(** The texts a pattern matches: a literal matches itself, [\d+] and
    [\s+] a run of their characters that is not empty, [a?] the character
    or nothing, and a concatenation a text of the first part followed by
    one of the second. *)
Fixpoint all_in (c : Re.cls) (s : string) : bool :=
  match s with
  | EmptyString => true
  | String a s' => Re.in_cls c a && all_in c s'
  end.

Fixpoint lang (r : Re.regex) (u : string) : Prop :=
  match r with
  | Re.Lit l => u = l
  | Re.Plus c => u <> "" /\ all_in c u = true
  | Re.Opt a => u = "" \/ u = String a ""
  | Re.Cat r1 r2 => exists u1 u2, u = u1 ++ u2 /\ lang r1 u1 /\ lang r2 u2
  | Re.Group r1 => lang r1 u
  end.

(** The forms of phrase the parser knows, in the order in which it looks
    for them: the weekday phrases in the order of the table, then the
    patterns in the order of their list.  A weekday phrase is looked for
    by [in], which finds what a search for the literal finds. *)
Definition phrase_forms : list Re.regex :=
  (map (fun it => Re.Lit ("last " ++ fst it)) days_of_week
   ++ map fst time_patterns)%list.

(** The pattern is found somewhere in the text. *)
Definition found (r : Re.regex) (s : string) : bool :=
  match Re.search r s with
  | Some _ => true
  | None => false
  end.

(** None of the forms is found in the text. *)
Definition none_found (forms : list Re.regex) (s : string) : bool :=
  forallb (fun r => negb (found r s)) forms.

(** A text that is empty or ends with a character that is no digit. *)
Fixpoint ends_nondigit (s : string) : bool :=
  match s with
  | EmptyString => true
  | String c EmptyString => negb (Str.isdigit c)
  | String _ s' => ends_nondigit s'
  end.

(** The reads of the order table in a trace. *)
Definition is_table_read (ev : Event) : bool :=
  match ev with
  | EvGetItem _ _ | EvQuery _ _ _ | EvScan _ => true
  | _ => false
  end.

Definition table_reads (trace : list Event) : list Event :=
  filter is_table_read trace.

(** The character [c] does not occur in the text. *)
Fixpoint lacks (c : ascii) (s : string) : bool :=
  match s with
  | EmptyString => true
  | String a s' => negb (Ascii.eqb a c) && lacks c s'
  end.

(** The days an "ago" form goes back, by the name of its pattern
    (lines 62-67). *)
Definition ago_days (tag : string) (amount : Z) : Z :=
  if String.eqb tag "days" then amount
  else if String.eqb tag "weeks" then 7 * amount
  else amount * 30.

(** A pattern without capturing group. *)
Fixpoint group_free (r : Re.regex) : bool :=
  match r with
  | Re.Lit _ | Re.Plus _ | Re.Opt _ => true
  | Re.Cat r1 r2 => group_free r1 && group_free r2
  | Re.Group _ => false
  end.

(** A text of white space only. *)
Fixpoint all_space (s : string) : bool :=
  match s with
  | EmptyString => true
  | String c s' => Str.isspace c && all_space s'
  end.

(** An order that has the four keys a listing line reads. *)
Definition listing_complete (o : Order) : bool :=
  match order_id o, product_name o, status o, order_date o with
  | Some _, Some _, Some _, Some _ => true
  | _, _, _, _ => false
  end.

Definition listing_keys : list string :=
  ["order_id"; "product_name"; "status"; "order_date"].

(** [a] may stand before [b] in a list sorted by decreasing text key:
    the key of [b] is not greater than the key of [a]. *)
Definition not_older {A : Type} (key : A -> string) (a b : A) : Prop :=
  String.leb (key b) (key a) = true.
◇ ◇ ◇ ◇
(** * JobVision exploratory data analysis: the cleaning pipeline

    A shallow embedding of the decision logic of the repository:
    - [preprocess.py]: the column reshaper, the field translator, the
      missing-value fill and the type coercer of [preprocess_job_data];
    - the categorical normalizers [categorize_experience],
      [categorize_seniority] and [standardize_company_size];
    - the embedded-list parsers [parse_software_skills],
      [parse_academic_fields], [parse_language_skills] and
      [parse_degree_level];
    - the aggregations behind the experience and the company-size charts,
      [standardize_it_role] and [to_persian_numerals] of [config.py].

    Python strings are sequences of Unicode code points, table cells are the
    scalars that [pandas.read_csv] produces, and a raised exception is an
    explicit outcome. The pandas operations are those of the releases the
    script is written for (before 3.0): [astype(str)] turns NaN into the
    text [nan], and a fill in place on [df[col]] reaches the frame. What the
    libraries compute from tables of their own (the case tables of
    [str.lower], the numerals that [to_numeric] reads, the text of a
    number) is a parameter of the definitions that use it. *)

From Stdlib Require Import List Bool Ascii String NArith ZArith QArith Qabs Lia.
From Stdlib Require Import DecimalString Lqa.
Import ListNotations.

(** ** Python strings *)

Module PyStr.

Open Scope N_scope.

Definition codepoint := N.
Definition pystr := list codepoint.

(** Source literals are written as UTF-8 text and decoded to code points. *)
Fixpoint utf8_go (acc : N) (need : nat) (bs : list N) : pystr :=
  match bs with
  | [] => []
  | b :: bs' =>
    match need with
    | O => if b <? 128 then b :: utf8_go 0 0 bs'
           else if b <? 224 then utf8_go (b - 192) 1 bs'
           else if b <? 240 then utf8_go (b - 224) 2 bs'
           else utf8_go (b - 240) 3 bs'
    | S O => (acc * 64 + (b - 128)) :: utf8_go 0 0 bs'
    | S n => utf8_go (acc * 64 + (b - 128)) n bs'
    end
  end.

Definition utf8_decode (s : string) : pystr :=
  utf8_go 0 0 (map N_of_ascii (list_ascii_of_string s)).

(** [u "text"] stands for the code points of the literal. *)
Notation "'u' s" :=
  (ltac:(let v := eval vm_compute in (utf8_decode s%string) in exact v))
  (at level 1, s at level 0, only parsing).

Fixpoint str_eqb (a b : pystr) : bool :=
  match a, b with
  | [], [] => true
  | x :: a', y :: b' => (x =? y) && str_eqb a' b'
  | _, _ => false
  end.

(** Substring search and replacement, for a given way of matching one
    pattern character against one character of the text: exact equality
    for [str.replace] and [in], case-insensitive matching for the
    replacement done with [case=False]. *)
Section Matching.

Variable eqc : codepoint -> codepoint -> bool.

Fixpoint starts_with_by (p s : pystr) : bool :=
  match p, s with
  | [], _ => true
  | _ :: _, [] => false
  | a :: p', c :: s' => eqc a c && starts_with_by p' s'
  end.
◇ ◇ ◇ ◇
◆ Brief: Search the data for the word "character" and copy each line where it appears.

◆ Response for this exercise:
    [\s+] a run of their characters that is not empty, [a?] the character
(** A text that is empty or ends with a character that is no digit. *)
(** The character [c] does not occur in the text. *)
    pattern character against one character of the text: exact equality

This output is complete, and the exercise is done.